Excerpts from a dataset
'''
(** *** UDP and the socket table *)

Lemma ll_pf_sock_get sock : linkless (pf_sock_get sock).
Proof. unfold pf_sock_get. ll_solve. Qed.
#[export] Hint Resolve ll_pf_sock_get : linkless.
Lemma ll_pf_sock_port_in_use type ip port : linkless (pf_sock_port_in_use type ip port).
Proof. unfold pf_sock_port_in_use. ll_solve. Qed.
#[export] Hint Resolve ll_pf_sock_port_in_use : linkless.
Lemma ll_ephemeral_loop tries : linkless (ephemeral_loop tries).
Proof. induction tries; cbn [ephemeral_loop]; ll_solve. Qed.
#[export] Hint Resolve ll_ephemeral_loop : linkless.
Lemma ll_pf_sock_ephemeral_port : linkless (pf_sock_ephemeral_port).
Proof. unfold pf_sock_ephemeral_port. ll_solve. Qed.
#[export] Hint Resolve ll_pf_sock_ephemeral_port : linkless.
Lemma ll_pf_bind sock ip port : linkless (pf_bind sock ip port).
Proof. unfold pf_bind. ll_solve. Qed.
#[export] Hint Resolve ll_pf_bind : linkless.
Lemma ll_pf_sock_lookup_udp ip port : linkless (pf_sock_lookup_udp ip port).
Proof. unfold pf_sock_lookup_udp. ll_solve. Qed.
#[export] Hint Resolve ll_pf_sock_lookup_udp : linkless.
Lemma ll_udp_verify uh src dst ulen l4 : linkless (udp_verify uh src dst ulen l4).
Proof. unfold udp_verify. ll_solve. Qed.
#[export] Hint Resolve ll_udp_verify : linkless.
Lemma ll_udp_deliver i p ihl ulen src sport : linkless (udp_deliver i p ihl ulen src sport).
Proof. unfold udp_deliver. ll_solve. Qed.
#[export] Hint Resolve ll_udp_deliver : linkless.
Lemma ll_udp_input p ih : linkless (udp_input p ih).
Proof. unfold udp_input. ll_solve. Qed.
#[export] Hint Resolve ll_udp_input : linkless.
Lemma ll_udp_send src dst ulen p : linkless (udp_send src dst ulen p).
Proof. unfold udp_send. ll_solve. Qed.
#[export] Hint Resolve ll_udp_send : linkless.
Lemma ll_udp_output src sport dst dport p : linkless (udp_output src sport dst dport p).
Proof. unfold udp_output. ll_solve. Qed.
#[export] Hint Resolve ll_udp_output : linkless.
Lemma ll_sock_autobind i : linkless (sock_autobind i).
Proof. unfold sock_autobind. ll_solve. Qed.
#[export] Hint Resolve ll_sock_autobind : linkless.
Lemma ll_pf_sendto sock buf ip port : linkless (pf_sendto sock buf ip port).
Proof. unfold pf_sendto. ll_solve. Qed.
#[export] Hint Resolve ll_pf_sendto : linkless.

(** *** Segments *)

Lemma tlink_seg_sent flags t : tlink (tcp_seg_sent flags t) = tlink t.
Proof. unfold tcp_seg_sent. by destruct (has_flag flags TCP_ACK). Qed.
Lemma tlink_arm_rto now t : tlink (tcp_arm_rto now t) = tlink t.
Proof. unfold tcp_arm_rto. by destruct (tc_rto_deadline t =? 0). Qed.
Lemma tlink_output_sent now chunk t : tlink (output_sent now chunk t) = tlink t.
Proof. unfold output_sent. cbv zeta. rewrite tlink_arm_rto. by case_match. Qed.
Lemma tlink_fin_emit now t : tlink (fin_emit now t) = tlink t.
Proof. unfold fin_emit. by rewrite tlink_arm_rto. Qed.
#[export] Hint Resolve tlink_seg_sent tlink_arm_rto tlink_output_sent tlink_fin_emit : tlink.

Lemma ll_tcp_send_segment i flags seq off n : linkless (tcp_send_segment i flags seq off n).
Proof. unfold tcp_send_segment. ll_solve. Qed.
#[export] Hint Resolve ll_tcp_send_segment : linkless.
Lemma ll_tcp_send_probe i : linkless (tcp_send_probe i).
Proof. unfold tcp_send_probe. ll_solve. Qed.
#[export] Hint Resolve ll_tcp_send_probe : linkless.
Lemma ll_tcp_send_ctl i flags : linkless (tcp_send_ctl i flags).
Proof. unfold tcp_send_ctl. ll_solve. Qed.
#[export] Hint Resolve ll_tcp_send_ctl : linkless.
Lemma ll_tcp_send_reset_for ih th n : linkless (tcp_send_reset_for ih th n).
Proof. unfold tcp_send_reset_for. ll_solve. Qed.
#[export] Hint Resolve ll_tcp_send_reset_for : linkless.
Lemma ll_tcp_output_loop fuel i now wnd : linkless (tcp_output_loop fuel i now wnd).
Proof. induction fuel; cbn [tcp_output_loop]; ll_solve. Qed.
#[export] Hint Resolve ll_tcp_output_loop : linkless.
Lemma ll_tcp_output i : linkless (tcp_output i).
Proof. unfold tcp_output. ll_solve. Qed.
#[export] Hint Resolve ll_tcp_output : linkless.
Lemma ll_tcp_retransmit i : linkless (tcp_retransmit i).
Proof. unfold tcp_retransmit. ll_solve. Qed.
#[export] Hint Resolve ll_tcp_retransmit : linkless.
Lemma ll_tcp_parse_mss seg th : linkless (tcp_parse_mss seg th).
Proof. unfold tcp_parse_mss. ll_solve. Qed.
#[export] Hint Resolve ll_tcp_parse_mss : linkless.
Lemma ll_tcp_gen_iss : linkless (tcp_gen_iss).
Proof. unfold tcp_gen_iss. ll_solve. Qed.
#[export] Hint Resolve ll_tcp_gen_iss : linkless.

(** *** Received data

    A block read, changed and stored keeps its owner if the change does. *)

Definition linkless_at {A} (w : world) (m : PF A) : Prop := ∀ a w', m w = Ok (a, w') → links w' = links w.

Lemma ll_via_tcb {A B} i (g : tcp_cb → result B) (k : tcp_cb → B → PF A) :
  (∀ w t b, tcbs w !! i = Some t → g t = Ok b → linkless_at w (k t b)) →
  linkless (t ← get_tcb i; b ← lift (g t); k t b).
Proof.
  intros Hk w a w' (t & w1 & H1 & (b & w2 & H2 & H3)%bind_inv)%bind_inv.
  unfold get_tcb in H1. apply bind_inv in H1 as (l & w3 & [= <- <-] & H1). unfold lift, in_bounds in H1, H2.
  destruct (tg_tcbs (ps_tcp (w_stack w)) !! i) eqn:Hi; [|done]. injection H1 as -> ->.
  destruct (g t) eqn:Hg; [|done]. injection H2 as -> ->. by apply (Hk _ _ _ Hi Hg _ _ H3).
Qed.

Lemma ll_at_put {A} w i t t' (k : () → PF A) :
  tcbs w !! i = Some t → tlink t' = tlink t → (∀ u, linkless (k u)) →
  linkless_at w (upd_tcb i (fun _ => t') ≫= k).
Proof.
  intros Hi Ht Hk a w' (u & w1 & H1 & H2)%bind_inv. rewrite (Hk u _ _ _ H2). clear H2.
  unfold upd_tcb in H1. apply bind_inv in H1 as (t0 & w2 & H0 & H1).
  assert (w2 = w) as ->.
  { unfold get_tcb in H0. apply bind_inv in H0 as (l & w3 & [= <- <-] & H0). unfold lift, in_bounds in H0.
    destruct (_ !! i); [|done]. by injection H0. }
  injection H1 as <- <-. unfold links. f_equal. apply list_eq. intros j. rewrite !list_lookup_fmap.
  change (tlink <$> alter (fun _ => t') i (tcbs w) !! j = tlink <$> tcbs w !! j).
  rewrite list_lookup_alter. case_decide as E; [subst|done]. rewrite Hi. cbn. by rewrite Ht.
Qed.

Lemma tlink_rcv_ring_put t data t' n : rcv_ring_put t data = Ok (t', n) → tlink t' = tlink t.
Proof.
  unfold rcv_ring_put. cbv zeta. destruct (ring_put _ _ _ _) as [buf|]; [|done]. by intros [= <- _].
Qed.

Lemma tlink_ooo_drain q t t' n : ooo_drain q t = Ok (t', n) → tlink t' = tlink t.
Proof.
  revert t t' n. induction q as [|p q IH]; intros t t' n; cbn [ooo_drain]; [by intros [= <- _]|].
  destruct (seq_gt _ _); [by intros [= <- _]|]. cbv zeta. destruct (_ || _); [by intros ->%IH|].
  destruct (pkt_read _ _ _) as [data|]; [|done]. cbn [mbind result_bind].
  destruct (rcv_ring_put _ data) as [[t1 taken]|] eqn:Hr; [|done]. cbn [mbind result_bind].
  apply tlink_rcv_ring_put in Hr. destruct (taken <? _); [by intros [= <- _]|].
  destruct (ooo_drain q _) as [[t2 n2]|] eqn:Hd; [|done]. apply IH in Hd. intros [= <- _].
  rewrite Hd. exact Hr.
Qed.

Lemma ll_tcp_ooo_drain i : linkless (tcp_ooo_drain i).
Proof. 
  unfold tcp_ooo_drain. apply (ll_via_tcb i (fun t => ooo_drain (tc_ooo t) t)). intros w t [t' n] Hi Hd. apply (ll_at_put _ _ t); [done| |ll_solve].
  by apply tlink_ooo_drain in Hd.
 Qed.
#[export] Hint Resolve ll_tcp_ooo_drain : linkless.
Lemma ll_tcp_ooo_insert i seq data : linkless (tcp_ooo_insert i seq data).
Proof. unfold tcp_ooo_insert. ll_solve. Qed.
#[export] Hint Resolve ll_tcp_ooo_insert : linkless.
Lemma ll_rx_in_order i data : linkless (rx_in_order i data).
Proof. 
  unfold rx_in_order. apply (ll_via_tcb i (fun t => rcv_ring_put t data)). intros w t [t' n] Hi Hd.
  apply (ll_at_put _ _ t); [done| |ll_solve]. by apply tlink_rcv_ring_put in Hd.
 Qed.
#[export] Hint Resolve ll_rx_in_order : linkless.
Lemma ll_rx_delack i now : linkless (rx_delack i now).
Proof. unfold rx_delack. ll_solve. Qed.
#[export] Hint Resolve ll_rx_delack : linkless.
Lemma ll_tcp_rx_payload i seq data now : linkless (tcp_rx_payload i seq data now).
Proof. unfold tcp_rx_payload. ll_solve. Qed.
#[export] Hint Resolve ll_tcp_rx_payload : linkless.
Definition serve_client (cs : Z) : PF () :=
  req ← read_request (Z.to_nat REQ_MAX) cs [];
  match req with
  | None => mret ()
  | Some req => pieces ← lift (http_response (cstr req)); send_pieces cs pieces
  end.

(** ** The two TCP servers *)

Definition tcp_usage (argv0 : bytes) : bytes :=
  str "usage: " ++ argv0 ++ str " --if NAME,A.B.C.D/PLEN [--port N] [--gw IP]" ++ [NL].

(** One turn of the accept loop. *)
Definition accept_turn {A} (lsock : Z) (serve : Z → CL A) (dump : bool) : CL () :=
  app_poll_signals dump;;
  r ← on_stack (pf_accept fuel (Some poll) lsock 200);
  match r with
  | AcceptErr _ => mret ()
  | Accepted cs _ _ => _ ← serve cs; _ ← on_stack (pf_close cs); mret ()
  end.

(** What the two programs share; [serve] is one connection, with what the
    signal flags do meanwhile. *)
Definition tcp_server_main {A B} (conv iconv : bool → Z → Z) (name : string) (port : Z) (serve : A → Z → CL B)
    (argv0 : bytes) (os : list sopt) (turns : list (bool * A)) : CL Z :=
  r ← service_setup conv iconv (tcp_usage argv0) port os;
  match r with
  | inl code => mret code
  | inr s =>
      lsock ← on_stack (open_listener (sv_port s));
      if lsock <? 0 then eprintf (str "listen on " ++ fmt_u (sv_port s) ++ str " failed" ++ [NL]);; mret 1
      else
        printf (str name ++ str ": ready on port " ++ fmt_u (sv_port s) ++ [NL]);;
        for_each turns (fun turn => accept_turn lsock (serve turn.2) turn.1);;
        _ ← on_stack (pf_close lsock);
        app_shutdown (sv_fds s);;
        mret 0
  end.

Definition tcp_echo_serve (dumps : list bool) (cs : Z) : CL () :=
  _ ← on_stack (pf_sock_set_nodelay cs true);
  tcp_echo_session cs dumps.

Definition tcp_echo_main (conv iconv : bool → Z → Z) : bytes → list sopt → list (bool * list bool) → CL Z :=
  tcp_server_main conv iconv "tcp_echo" 7 tcp_echo_serve.

Definition httpd_main (conv iconv : bool → Z → Z) : bytes → list sopt → list (bool * ()) → CL Z :=
  tcp_server_main conv iconv "httpd" 80 (fun _ cs => on_stack (serve_client cs)).
End services.

(** ** Calls that may still be waiting *)

(** Like [wp], but the run may also end for lack of fuel, that is, while a
    call waits for the network. *)
Definition waits {W A} (m : M W A) (Q : A → W → Prop) (w : W) : Prop :=
  match m w with Ok (a, w') => Q a w' | Err OutOfFuel => True | Err _ => False end.

Lemma waits_wp {W A} (m : M W A) Q w : wp m Q w → waits m Q w.
Proof. unfold wp, waits. destruct (m w) as [[]|]; [done|by intros []]. Qed.

Lemma waits_bind {W A B} (m : M W A) (f : A → M W B) Q w :
  waits m (fun a w' => waits (f a) Q w') w → waits (m ≫= f) Q w.
Proof. unfold waits, mbind, M_bind. by destruct (m w) as [[a w']|[]]. Qed.

Lemma waits_wp_bind {W A B} (m : M W A) (f : A → M W B) Q w :
  wp m (fun a w' => waits (f a) Q w') w → waits (m ≫= f) Q w.
Proof. intros H. by apply waits_bind, waits_wp. Qed.

Lemma waits_mono {W A} (m : M W A) (P Q : A → W → Prop) w : waits m P w → (∀ a w', P a w' → Q a w') → waits m Q w.
Proof. unfold waits. destruct (m w) as [[a w']|[]]; auto. Qed.

Lemma waits_on_stack {A} (m : PF A) (Q : A → cliw → Prop) w :
  waits m (fun a w' => Q a (w <| cw_world := w' |>)) (cw_world w) → waits (on_stack m) Q w.
Proof. unfold waits, on_stack. by destruct (m (cw_world w)) as [[]|[]]. Qed.

Section safety.
Context (fuel : nat) (poll : PF ()).
Hypothesis poll_ok : ∀ w, stack_wf w → wp poll (fun _ w' => stack_wf w') w.

Lemma waits_recv_loop n i cap d w :
  stack_wf w → (i < PF_SOCK_MAX)%nat → 0 ≤ cap < 2 ^ 32 →
  waits (recv_loop n (Some poll) i cap d) (fun r w' => stack_wf w' ∧ stream_ok r cap) w.
Proof.
  intros Hw Hi Hcap. revert w Hw. induction n as [|n IH]; intros w Hw;
    destruct (sock_of w i Hw Hi) as [k Hk]; cbn [recv_loop]; apply waits_wp_bind; (eapply wp_get_sock; [done|]);
    (destruct (sk_tcb k) as [c|] eqn:Ec; [|apply waits_wp, wp_ret; by destruct (_ =? 0)]);
    destruct (tcb_of w c Hw (proj2 (sock_at_wf _ _ _ Hw Hk) c Ec)) as (t & Ht & _);
    apply waits_wp_bind; (eapply wp_get_tcb; [done|]);
    (destruct (Z.ltb_spec 0 (tc_rcv_len t)); [by eapply waits_wp, wp_recv_take_data|]);
    (destruct (tc_rcv_eof t); [by apply waits_wp, wp_ret|]); apply waits_wp_bind; wp_step;
    (destruct (d <=? w_now w); [by apply waits_wp, wp_ret|]); [done|].
  apply waits_wp_bind. cbn [pump]. wp_step. eapply wp_mono; [by apply poll_ok|]. intros [] w' Hw'. wp_step. by apply IH.
Qed.

Lemma waits_pf_recv sock cap timeout w :
  stack_wf w → 0 ≤ cap < 2 ^ 32 →
  waits (pf_recv fuel (Some poll) sock cap timeout) (fun r w' => stack_wf w' ∧ stream_ok r cap) w.
Proof.
  intros Hw Hcap. unfold pf_recv. apply waits_wp_bind, wp_tcp_sock_get_wf; [done|by apply waits_wp, wp_ret|].
  intros Hs k Hk Hty. apply waits_wp_bind. unfold timeout_deadline. do 3 wp_step. apply waits_recv_loop; [done|lia|done].
Qed.

Lemma waits_send_loop n i sent rest w :
  stack_wf w → (i < PF_SOCK_MAX)%nat → bytes_ok rest → zlen rest < 2 ^ 32 →
  waits (send_loop n (Some poll) i sent rest) (fun _ w' => stack_wf w') w.
Proof.
  intros Hw Hi Hb Hl. revert sent rest Hb Hl w Hw. induction n as [|n IH]; intros sent rest Hb Hl w Hw;
    destruct (sock_of w i Hw Hi) as [k Hk]; cbn [send_loop];
    (destruct (Z.eqb_spec (zlen rest) 0); [by apply waits_wp, wp_ret|]);
    apply waits_wp_bind; (eapply wp_get_sock; [done|]);
    (destruct (sk_tcb k) as [c|] eqn:Ec; [|by apply waits_wp, wp_ret]);
    destruct (tcb_of w c Hw (proj2 (sock_at_wf _ _ _ Hw Hk) c Ec)) as (t & Ht & Hs);
    apply waits_wp_bind; (eapply wp_get_tcb; [done|]);
    (destruct (_ && _) eqn:Hx; [by apply waits_wp, wp_ret|]); [done|].
  assert (app_open (tc_state t) = true) as Ho by (by destruct (tc_state t)).
  destruct (slot_open t Hs) as [Ha Hwf]; [by intros E; rewrite E in Ho|]. pose proof (snd_len_range t Hwf) as Hsl.
  assert (0 ≤ tcp_snd_space t) as Hsp by (unfold tcp_snd_space; wrap_lia).
  destruct (Z.eqb_spec (tcp_snd_space t) 0) as [E0|E0].
  - apply waits_wp_bind. cbn [pump]. wp_step. eapply wp_mono; [by apply poll_ok|]. intros [] w' Hw'. wp_step. by apply IH.
  - rewrite (u32_small (zlen rest)) by lia. set (m := Z.to_nat _). apply waits_wp_bind.
    eapply wp_send_put; [apply Hw|done|done|done|by apply Forall_take|rewrite length_take; lia|].
    intros w1 t1 S1 Hwf1 Ha1 _ _ _ _. apply IH; [by apply Forall_drop|rewrite length_drop; lia|].
    eapply stack_wf_tcb_step; [exact Hw|exact S1|]. apply slot_wf_active; [congruence|done].
Qed.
'''
__Work request__.
Review the entries above and return every line where "turns" appears.

__Answer section__.
    (argv0 : bytes) (os : list sopt) (turns : list (bool * A)) : CL Z :=
        for_each turns (fun turn => accept_turn lsock (serve turn.2) turn.1);;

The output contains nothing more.